- **Exercise requirements**
Only one stretch of the data below should be repeated: the lines from the line containing "[] => Ok info" through the line containing "(** The map left, and the lock given back *)", inclusive, exactly as they are.

- **Records for processing**
++++
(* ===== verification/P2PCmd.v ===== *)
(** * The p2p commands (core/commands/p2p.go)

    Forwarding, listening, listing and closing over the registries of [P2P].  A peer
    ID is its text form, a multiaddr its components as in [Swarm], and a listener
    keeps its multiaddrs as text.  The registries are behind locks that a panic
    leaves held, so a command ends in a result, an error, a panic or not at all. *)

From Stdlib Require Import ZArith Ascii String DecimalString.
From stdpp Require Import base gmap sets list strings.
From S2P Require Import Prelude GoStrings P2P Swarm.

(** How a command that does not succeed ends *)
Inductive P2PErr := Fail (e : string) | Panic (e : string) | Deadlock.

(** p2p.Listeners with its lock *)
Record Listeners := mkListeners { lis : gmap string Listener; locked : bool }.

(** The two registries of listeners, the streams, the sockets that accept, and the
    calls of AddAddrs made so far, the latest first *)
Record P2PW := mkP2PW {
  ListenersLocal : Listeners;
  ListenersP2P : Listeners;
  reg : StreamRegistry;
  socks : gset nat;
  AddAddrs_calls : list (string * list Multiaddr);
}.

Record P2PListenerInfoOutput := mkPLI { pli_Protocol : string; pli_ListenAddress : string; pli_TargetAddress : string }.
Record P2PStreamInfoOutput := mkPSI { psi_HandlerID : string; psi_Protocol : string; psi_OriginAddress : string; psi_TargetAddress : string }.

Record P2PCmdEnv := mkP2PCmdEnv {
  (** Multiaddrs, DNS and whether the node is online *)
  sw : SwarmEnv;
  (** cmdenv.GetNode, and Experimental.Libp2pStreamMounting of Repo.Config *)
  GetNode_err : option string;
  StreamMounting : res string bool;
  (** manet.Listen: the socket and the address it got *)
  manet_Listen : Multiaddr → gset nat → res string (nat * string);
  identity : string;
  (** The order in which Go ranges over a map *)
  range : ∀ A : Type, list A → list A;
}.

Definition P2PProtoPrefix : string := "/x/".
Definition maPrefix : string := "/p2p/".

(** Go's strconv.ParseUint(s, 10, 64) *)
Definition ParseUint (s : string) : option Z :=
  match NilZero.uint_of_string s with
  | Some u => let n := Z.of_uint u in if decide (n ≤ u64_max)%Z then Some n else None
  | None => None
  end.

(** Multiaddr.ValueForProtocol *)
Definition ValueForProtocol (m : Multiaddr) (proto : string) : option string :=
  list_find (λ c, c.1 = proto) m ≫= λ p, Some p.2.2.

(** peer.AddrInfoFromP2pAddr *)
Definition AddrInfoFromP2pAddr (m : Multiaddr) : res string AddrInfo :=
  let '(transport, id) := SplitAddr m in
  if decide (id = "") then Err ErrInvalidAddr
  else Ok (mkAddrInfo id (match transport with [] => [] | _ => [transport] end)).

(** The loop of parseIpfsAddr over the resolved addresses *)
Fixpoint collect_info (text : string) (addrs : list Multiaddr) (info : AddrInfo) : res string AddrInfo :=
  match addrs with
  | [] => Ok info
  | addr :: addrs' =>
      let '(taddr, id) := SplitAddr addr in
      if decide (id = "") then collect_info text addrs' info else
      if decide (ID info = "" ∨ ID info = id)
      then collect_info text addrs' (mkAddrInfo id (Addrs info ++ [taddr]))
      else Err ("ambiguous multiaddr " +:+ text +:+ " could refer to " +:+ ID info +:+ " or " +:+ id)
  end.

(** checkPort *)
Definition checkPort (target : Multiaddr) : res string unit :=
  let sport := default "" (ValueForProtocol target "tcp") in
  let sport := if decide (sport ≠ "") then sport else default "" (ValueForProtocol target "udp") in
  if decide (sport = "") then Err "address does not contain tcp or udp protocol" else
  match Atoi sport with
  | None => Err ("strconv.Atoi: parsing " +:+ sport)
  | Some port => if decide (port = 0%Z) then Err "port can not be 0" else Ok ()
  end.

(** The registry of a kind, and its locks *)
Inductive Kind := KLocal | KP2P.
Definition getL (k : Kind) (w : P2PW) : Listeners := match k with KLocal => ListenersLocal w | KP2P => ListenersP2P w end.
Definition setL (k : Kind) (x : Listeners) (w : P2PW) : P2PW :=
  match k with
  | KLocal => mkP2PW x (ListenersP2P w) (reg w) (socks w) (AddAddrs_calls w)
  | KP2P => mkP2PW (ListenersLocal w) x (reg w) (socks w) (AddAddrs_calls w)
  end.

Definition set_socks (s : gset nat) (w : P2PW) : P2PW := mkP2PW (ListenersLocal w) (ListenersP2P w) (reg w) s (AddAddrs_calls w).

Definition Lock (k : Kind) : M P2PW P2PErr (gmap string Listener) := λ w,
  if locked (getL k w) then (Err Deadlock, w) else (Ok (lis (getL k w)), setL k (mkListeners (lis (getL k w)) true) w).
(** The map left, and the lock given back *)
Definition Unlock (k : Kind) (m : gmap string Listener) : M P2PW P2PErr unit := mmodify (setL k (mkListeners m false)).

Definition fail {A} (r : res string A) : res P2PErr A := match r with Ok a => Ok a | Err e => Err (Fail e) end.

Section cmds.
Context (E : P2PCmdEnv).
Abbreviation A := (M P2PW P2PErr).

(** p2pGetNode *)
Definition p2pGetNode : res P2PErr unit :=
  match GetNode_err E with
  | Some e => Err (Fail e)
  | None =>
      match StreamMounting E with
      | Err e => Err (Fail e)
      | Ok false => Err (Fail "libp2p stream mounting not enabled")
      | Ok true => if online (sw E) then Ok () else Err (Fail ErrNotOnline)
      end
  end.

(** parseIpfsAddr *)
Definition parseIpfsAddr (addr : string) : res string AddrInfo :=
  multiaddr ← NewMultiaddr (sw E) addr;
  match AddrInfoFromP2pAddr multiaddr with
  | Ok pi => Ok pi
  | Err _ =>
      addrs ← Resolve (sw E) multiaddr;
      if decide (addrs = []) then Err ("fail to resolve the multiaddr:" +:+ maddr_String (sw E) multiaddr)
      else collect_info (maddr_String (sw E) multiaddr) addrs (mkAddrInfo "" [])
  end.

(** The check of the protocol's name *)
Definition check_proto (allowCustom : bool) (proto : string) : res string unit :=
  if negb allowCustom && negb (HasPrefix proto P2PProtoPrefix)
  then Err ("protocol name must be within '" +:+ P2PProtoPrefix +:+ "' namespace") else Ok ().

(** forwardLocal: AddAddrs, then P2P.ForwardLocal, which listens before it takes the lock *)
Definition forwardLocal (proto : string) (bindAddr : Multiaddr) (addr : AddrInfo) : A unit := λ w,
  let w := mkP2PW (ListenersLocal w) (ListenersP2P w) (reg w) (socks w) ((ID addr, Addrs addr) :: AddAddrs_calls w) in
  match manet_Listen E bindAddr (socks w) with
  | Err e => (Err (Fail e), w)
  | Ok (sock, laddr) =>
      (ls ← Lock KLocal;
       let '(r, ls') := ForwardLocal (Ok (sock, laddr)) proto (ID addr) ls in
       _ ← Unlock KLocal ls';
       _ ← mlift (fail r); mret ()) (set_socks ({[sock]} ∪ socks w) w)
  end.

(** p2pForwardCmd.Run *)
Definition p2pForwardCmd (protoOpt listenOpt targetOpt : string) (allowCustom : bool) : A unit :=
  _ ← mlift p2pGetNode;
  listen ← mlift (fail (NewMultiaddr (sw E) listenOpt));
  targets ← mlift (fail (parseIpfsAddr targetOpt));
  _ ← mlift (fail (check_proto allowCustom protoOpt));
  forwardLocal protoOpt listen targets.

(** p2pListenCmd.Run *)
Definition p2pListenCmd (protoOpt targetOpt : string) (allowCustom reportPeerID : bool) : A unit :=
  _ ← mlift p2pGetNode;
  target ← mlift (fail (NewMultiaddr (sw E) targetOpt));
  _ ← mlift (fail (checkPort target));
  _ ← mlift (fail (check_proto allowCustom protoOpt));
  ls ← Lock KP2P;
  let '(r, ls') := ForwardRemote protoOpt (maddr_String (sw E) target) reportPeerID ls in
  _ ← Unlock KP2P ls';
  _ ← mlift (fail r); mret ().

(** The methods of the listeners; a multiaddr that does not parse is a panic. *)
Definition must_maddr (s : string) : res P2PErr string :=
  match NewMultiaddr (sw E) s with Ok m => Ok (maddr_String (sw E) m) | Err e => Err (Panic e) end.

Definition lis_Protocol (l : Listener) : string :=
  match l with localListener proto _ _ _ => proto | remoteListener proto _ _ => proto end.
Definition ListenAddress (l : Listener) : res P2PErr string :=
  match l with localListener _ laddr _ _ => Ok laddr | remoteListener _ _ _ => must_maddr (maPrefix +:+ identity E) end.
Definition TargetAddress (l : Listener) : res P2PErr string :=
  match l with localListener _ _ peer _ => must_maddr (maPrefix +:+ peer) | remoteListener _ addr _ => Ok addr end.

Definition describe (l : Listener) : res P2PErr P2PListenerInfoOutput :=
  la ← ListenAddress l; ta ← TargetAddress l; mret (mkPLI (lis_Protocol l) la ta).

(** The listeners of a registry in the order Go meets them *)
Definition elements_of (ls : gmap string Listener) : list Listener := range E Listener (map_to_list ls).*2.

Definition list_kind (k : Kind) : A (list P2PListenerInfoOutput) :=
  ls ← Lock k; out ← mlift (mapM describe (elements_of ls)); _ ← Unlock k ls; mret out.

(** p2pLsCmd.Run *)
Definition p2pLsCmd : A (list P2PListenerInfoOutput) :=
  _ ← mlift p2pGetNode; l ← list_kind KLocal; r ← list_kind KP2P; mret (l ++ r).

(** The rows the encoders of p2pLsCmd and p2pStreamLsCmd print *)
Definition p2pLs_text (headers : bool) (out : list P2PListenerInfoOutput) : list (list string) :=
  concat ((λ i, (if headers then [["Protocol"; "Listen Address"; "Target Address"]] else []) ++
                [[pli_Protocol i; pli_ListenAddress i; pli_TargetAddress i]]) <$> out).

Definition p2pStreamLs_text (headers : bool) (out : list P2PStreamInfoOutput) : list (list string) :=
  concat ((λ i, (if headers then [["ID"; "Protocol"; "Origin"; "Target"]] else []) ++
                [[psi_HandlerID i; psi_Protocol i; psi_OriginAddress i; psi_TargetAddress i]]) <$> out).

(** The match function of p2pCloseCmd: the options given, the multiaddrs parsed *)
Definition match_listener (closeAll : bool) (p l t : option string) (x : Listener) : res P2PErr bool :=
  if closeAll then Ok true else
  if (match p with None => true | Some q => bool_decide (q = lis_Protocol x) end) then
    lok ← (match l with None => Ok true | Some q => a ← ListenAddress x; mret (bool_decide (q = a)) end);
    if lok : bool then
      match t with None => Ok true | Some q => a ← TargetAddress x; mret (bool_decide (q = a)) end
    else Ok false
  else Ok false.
++++
- **Output**
  | [] => Ok info
  | addr :: addrs' =>
      let '(taddr, id) := SplitAddr addr in
      if decide (id = "") then collect_info text addrs' info else
      if decide (ID info = "" ∨ ID info = id)
      then collect_info text addrs' (mkAddrInfo id (Addrs info ++ [taddr]))
      else Err ("ambiguous multiaddr " +:+ text +:+ " could refer to " +:+ ID info +:+ " or " +:+ id)
  end.

(** checkPort *)
Definition checkPort (target : Multiaddr) : res string unit :=
  let sport := default "" (ValueForProtocol target "tcp") in
  let sport := if decide (sport ≠ "") then sport else default "" (ValueForProtocol target "udp") in
  if decide (sport = "") then Err "address does not contain tcp or udp protocol" else
  match Atoi sport with
  | None => Err ("strconv.Atoi: parsing " +:+ sport)
  | Some port => if decide (port = 0%Z) then Err "port can not be 0" else Ok ()
  end.

(** The registry of a kind, and its locks *)
Inductive Kind := KLocal | KP2P.
Definition getL (k : Kind) (w : P2PW) : Listeners := match k with KLocal => ListenersLocal w | KP2P => ListenersP2P w end.
Definition setL (k : Kind) (x : Listeners) (w : P2PW) : P2PW :=
  match k with
  | KLocal => mkP2PW x (ListenersP2P w) (reg w) (socks w) (AddAddrs_calls w)
  | KP2P => mkP2PW (ListenersLocal w) x (reg w) (socks w) (AddAddrs_calls w)
  end.

Definition set_socks (s : gset nat) (w : P2PW) : P2PW := mkP2PW (ListenersLocal w) (ListenersP2P w) (reg w) s (AddAddrs_calls w).

Definition Lock (k : Kind) : M P2PW P2PErr (gmap string Listener) := λ w,
  if locked (getL k w) then (Err Deadlock, w) else (Ok (lis (getL k w)), setL k (mkListeners (lis (getL k w)) true) w).
(** The map left, and the lock given back *)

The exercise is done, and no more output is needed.